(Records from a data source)
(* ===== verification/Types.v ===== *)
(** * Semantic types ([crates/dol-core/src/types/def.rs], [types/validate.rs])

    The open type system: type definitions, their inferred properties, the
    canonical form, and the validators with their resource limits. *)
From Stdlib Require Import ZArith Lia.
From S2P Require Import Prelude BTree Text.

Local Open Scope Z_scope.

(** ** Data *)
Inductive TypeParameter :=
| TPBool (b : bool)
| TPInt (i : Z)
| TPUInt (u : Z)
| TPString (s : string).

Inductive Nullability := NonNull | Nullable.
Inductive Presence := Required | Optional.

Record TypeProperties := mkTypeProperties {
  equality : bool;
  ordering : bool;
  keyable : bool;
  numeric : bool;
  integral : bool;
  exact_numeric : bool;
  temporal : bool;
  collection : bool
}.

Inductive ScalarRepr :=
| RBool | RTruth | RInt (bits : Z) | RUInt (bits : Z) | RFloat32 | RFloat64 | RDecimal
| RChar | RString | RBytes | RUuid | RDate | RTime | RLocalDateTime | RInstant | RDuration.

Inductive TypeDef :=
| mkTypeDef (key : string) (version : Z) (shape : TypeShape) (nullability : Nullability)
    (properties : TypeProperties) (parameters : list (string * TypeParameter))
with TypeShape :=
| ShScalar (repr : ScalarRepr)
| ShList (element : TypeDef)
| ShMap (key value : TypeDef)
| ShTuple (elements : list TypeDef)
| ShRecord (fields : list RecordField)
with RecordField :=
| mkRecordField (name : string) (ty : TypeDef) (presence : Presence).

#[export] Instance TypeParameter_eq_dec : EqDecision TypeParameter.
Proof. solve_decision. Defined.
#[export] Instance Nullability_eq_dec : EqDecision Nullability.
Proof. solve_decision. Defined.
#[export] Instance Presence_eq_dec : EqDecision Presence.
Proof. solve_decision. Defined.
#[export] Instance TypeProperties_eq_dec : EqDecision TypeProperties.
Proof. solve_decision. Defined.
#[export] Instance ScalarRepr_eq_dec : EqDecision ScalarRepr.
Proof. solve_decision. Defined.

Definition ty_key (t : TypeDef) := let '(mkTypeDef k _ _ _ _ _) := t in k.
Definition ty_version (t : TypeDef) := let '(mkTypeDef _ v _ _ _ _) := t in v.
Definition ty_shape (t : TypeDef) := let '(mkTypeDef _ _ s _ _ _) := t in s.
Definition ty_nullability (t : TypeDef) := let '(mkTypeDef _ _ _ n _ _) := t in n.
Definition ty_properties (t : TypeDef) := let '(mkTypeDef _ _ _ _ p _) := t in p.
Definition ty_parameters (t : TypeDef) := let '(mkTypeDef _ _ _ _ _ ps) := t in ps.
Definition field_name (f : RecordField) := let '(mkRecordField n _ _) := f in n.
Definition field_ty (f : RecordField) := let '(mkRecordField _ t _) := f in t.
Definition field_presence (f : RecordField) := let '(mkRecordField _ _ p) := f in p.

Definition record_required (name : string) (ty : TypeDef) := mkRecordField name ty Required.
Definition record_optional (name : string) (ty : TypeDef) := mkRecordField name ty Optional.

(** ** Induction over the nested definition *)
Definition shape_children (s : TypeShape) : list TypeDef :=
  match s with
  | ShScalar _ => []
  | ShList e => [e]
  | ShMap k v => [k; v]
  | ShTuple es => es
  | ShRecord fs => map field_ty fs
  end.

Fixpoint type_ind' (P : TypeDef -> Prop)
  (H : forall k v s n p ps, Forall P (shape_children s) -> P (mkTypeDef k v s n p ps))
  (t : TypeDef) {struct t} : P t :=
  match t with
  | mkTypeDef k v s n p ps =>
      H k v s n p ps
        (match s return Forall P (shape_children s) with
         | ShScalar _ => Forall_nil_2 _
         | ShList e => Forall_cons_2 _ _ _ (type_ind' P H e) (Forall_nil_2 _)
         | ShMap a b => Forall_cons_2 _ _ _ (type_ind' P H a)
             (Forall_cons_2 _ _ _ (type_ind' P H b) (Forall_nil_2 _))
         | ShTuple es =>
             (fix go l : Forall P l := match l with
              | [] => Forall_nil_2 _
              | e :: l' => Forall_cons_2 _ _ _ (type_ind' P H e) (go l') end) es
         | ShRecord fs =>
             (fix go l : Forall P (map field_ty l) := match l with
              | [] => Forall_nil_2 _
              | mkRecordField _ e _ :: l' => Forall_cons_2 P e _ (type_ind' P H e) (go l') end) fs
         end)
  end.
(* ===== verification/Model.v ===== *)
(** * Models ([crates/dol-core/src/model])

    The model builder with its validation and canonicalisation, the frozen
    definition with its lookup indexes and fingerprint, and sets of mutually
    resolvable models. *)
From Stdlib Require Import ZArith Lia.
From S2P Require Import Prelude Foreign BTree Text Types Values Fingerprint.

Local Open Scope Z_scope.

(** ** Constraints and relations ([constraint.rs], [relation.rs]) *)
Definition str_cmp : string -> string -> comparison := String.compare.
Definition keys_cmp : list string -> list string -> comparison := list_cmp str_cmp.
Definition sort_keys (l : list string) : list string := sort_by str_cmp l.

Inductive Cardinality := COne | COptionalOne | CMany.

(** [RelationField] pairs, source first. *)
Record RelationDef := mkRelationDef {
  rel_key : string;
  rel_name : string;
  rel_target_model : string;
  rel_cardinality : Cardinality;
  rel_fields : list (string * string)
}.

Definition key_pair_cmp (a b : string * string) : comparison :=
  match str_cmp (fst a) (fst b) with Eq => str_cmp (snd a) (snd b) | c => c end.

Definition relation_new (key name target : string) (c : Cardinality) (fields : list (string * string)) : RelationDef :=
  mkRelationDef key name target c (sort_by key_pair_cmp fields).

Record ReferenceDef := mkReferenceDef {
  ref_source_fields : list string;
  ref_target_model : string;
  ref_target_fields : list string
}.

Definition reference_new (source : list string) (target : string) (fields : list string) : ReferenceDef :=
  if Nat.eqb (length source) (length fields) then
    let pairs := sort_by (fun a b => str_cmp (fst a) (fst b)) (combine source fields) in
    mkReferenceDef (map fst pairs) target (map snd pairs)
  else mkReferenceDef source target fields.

...

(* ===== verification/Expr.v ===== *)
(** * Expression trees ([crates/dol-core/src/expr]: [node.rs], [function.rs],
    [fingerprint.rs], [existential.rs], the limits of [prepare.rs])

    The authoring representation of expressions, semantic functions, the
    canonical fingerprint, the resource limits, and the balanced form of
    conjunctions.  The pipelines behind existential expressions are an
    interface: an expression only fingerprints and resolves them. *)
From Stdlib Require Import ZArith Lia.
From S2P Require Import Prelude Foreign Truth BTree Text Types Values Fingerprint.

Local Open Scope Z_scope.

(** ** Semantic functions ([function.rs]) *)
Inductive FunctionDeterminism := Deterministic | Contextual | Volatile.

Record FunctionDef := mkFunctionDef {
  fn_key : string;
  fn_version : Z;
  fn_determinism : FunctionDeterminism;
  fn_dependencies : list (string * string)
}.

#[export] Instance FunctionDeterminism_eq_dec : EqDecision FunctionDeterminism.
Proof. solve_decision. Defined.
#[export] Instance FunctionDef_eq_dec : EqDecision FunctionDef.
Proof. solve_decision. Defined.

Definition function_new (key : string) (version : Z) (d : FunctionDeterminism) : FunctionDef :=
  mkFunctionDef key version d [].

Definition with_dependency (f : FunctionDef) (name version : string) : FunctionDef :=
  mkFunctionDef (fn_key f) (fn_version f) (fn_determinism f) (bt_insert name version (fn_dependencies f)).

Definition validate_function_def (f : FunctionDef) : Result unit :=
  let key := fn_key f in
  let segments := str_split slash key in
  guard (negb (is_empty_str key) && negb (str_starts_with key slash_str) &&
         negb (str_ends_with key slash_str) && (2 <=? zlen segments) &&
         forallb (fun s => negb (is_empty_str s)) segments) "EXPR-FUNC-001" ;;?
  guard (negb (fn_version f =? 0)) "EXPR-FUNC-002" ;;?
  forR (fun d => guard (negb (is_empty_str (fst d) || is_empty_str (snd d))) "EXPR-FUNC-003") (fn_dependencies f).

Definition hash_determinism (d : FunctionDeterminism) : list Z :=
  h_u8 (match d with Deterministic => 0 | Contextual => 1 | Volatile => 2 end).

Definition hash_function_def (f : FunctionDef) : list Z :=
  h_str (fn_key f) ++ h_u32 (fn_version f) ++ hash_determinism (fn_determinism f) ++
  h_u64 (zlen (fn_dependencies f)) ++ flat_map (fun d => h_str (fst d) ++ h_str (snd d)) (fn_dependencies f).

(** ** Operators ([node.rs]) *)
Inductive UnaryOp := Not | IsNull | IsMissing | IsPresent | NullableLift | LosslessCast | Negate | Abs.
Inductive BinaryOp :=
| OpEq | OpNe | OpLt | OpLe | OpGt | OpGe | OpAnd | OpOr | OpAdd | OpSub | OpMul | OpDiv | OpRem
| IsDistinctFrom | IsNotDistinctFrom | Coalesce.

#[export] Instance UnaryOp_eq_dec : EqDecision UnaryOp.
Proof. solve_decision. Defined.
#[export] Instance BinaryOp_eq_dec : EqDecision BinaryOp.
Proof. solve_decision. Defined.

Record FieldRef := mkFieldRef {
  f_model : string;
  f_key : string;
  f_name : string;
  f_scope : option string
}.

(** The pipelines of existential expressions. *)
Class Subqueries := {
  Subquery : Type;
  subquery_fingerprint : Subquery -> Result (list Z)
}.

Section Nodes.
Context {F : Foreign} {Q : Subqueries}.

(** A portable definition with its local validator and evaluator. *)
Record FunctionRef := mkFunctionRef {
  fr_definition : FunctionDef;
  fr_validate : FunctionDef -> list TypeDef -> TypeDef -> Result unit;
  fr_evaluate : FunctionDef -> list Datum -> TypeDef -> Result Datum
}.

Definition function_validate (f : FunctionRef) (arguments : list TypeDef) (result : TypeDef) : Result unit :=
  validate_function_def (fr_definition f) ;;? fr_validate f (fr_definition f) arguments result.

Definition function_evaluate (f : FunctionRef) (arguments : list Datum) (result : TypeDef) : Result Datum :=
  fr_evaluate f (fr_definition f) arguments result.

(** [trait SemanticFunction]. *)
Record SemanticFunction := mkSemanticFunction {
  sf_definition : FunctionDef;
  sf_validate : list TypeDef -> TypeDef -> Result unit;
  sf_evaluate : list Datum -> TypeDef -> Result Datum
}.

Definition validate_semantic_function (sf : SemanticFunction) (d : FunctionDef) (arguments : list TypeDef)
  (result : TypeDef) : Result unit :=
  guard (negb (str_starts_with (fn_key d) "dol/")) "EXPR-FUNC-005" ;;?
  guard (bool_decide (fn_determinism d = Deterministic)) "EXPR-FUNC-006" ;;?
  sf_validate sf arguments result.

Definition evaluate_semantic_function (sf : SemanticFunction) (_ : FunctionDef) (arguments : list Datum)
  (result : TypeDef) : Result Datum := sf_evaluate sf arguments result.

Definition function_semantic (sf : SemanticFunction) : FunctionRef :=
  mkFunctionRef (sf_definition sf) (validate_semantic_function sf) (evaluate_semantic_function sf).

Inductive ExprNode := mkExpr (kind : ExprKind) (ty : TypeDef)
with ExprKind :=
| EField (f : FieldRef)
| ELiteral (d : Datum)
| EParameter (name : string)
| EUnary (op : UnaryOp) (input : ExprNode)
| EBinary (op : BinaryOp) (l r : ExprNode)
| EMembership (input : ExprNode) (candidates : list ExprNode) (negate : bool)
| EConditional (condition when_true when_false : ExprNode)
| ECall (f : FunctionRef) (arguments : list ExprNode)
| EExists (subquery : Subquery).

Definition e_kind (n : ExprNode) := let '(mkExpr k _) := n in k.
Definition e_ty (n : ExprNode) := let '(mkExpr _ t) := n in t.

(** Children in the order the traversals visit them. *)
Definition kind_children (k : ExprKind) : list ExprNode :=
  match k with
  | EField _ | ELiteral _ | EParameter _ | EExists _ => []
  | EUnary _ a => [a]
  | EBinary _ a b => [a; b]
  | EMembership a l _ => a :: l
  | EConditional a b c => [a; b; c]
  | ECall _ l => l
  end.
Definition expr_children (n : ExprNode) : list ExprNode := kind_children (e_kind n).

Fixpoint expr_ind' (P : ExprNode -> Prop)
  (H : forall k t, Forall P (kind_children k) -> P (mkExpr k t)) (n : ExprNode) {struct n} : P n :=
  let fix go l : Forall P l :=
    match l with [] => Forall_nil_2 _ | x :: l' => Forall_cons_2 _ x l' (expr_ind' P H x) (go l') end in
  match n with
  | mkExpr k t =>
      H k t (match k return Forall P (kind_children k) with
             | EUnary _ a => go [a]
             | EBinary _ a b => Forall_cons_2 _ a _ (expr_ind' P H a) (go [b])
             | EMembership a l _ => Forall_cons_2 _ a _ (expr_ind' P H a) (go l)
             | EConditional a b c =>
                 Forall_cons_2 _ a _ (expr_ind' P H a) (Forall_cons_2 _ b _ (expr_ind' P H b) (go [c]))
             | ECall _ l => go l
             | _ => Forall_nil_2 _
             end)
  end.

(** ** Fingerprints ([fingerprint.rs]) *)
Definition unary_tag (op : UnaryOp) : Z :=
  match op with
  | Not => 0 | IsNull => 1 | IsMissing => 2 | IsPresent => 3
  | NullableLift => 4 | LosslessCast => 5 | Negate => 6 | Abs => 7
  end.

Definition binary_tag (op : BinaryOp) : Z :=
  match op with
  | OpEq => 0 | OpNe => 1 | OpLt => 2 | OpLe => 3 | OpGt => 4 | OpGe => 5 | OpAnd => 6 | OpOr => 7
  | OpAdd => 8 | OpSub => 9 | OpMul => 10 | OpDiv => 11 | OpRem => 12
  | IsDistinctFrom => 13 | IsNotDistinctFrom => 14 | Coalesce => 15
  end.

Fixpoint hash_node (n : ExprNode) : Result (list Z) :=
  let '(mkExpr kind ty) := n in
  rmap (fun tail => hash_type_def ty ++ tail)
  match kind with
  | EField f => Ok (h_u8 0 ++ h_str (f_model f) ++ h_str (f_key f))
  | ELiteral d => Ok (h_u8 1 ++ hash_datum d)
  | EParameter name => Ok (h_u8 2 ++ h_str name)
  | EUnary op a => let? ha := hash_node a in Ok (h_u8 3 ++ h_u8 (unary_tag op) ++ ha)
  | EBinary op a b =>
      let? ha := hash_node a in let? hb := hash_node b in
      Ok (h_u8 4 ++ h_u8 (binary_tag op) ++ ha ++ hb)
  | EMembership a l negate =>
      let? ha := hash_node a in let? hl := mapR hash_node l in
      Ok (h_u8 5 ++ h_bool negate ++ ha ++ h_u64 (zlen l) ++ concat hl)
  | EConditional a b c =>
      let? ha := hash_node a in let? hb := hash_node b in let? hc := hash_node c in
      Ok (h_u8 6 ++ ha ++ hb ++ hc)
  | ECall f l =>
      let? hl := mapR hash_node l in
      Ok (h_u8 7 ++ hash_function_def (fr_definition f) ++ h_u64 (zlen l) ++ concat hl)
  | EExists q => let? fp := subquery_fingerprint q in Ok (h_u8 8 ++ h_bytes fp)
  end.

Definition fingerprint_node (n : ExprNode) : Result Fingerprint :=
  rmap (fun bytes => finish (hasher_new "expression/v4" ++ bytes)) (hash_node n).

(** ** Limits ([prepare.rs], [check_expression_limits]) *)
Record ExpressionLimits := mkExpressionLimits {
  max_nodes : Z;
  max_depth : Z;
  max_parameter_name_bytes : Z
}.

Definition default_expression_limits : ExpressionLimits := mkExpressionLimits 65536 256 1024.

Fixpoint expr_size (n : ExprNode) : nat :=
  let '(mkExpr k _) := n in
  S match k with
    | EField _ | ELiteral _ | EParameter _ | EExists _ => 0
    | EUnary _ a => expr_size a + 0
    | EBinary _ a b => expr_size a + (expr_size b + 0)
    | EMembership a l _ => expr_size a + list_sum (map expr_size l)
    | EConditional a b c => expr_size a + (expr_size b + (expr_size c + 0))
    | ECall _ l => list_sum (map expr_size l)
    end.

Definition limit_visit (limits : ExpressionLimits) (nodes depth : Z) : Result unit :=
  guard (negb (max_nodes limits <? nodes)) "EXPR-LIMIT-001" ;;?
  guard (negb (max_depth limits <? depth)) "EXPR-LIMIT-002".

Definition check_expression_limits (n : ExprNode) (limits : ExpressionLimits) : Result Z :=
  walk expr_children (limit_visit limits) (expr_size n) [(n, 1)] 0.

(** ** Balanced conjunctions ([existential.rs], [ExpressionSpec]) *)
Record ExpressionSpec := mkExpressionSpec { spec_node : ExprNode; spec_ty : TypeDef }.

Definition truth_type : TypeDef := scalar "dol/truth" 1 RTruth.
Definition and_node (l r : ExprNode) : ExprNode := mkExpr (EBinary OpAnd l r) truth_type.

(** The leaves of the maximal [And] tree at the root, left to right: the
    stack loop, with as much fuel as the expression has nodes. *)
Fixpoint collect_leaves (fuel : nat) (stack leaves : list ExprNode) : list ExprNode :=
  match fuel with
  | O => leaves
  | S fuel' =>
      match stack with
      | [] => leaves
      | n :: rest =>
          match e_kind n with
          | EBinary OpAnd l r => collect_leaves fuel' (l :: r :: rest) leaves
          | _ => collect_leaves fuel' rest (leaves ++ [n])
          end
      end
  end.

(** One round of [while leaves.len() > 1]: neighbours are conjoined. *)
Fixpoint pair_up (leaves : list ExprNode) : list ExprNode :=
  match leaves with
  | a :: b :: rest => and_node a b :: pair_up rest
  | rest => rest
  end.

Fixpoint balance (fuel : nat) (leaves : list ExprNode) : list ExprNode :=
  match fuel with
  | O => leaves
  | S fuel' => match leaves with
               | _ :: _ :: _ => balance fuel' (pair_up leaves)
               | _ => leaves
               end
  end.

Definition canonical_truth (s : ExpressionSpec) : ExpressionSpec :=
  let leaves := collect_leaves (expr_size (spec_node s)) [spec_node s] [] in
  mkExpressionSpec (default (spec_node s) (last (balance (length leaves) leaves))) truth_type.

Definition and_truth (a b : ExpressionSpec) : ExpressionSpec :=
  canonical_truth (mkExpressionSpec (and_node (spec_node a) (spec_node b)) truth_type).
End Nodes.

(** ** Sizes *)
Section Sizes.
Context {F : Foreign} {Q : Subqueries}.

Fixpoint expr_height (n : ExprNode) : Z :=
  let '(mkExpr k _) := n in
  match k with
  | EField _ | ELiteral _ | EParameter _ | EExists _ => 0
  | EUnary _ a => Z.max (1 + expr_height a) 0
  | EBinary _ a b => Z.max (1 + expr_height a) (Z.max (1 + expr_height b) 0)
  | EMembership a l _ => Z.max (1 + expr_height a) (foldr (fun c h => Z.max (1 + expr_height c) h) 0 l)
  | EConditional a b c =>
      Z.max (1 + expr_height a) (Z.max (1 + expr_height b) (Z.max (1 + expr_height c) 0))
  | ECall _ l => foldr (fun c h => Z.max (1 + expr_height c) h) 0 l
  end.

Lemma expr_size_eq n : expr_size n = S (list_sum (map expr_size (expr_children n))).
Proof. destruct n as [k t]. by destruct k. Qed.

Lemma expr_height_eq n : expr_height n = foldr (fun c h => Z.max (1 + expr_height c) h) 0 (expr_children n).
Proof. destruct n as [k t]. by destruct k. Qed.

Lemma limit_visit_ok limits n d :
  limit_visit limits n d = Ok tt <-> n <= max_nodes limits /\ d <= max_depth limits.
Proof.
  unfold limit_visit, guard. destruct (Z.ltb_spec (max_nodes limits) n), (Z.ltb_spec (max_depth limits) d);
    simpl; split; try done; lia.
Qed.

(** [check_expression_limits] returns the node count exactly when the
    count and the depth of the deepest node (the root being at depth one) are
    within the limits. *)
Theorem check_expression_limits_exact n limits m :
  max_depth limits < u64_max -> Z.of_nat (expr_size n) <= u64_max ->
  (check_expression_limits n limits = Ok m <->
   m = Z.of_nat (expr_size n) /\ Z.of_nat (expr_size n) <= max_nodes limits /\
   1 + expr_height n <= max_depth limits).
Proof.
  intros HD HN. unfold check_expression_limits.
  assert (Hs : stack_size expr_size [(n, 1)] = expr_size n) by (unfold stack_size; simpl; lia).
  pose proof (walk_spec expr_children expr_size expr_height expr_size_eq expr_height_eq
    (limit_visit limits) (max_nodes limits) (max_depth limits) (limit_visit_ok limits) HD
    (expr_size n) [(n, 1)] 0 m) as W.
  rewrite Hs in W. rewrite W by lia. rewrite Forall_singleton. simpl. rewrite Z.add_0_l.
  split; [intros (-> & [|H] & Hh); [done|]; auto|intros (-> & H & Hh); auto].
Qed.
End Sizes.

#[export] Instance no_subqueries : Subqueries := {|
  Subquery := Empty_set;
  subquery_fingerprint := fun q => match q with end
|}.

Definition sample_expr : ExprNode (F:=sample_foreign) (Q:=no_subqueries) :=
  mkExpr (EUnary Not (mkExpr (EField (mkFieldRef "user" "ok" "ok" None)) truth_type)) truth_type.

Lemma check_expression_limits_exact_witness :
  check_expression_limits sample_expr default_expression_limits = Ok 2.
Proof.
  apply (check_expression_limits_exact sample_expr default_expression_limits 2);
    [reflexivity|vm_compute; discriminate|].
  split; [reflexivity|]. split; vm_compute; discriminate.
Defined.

Work item: Retype only this portion of the data above: the line containing "Ok (h_u8 5 ++", the line containing "Definition fingerprint_node (n", and all lines between them, exactly.

Response to the exercise:
      Ok (h_u8 5 ++ h_bool negate ++ ha ++ h_u64 (zlen l) ++ concat hl)
  | EConditional a b c =>
      let? ha := hash_node a in let? hb := hash_node b in let? hc := hash_node c in
      Ok (h_u8 6 ++ ha ++ hb ++ hc)
  | ECall f l =>
      let? hl := mapR hash_node l in
      Ok (h_u8 7 ++ hash_function_def (fr_definition f) ++ h_u64 (zlen l) ++ concat hl)
  | EExists q => let? fp := subquery_fingerprint q in Ok (h_u8 8 ++ h_bytes fp)
  end.

Definition fingerprint_node (n : ExprNode) : Result Fingerprint :=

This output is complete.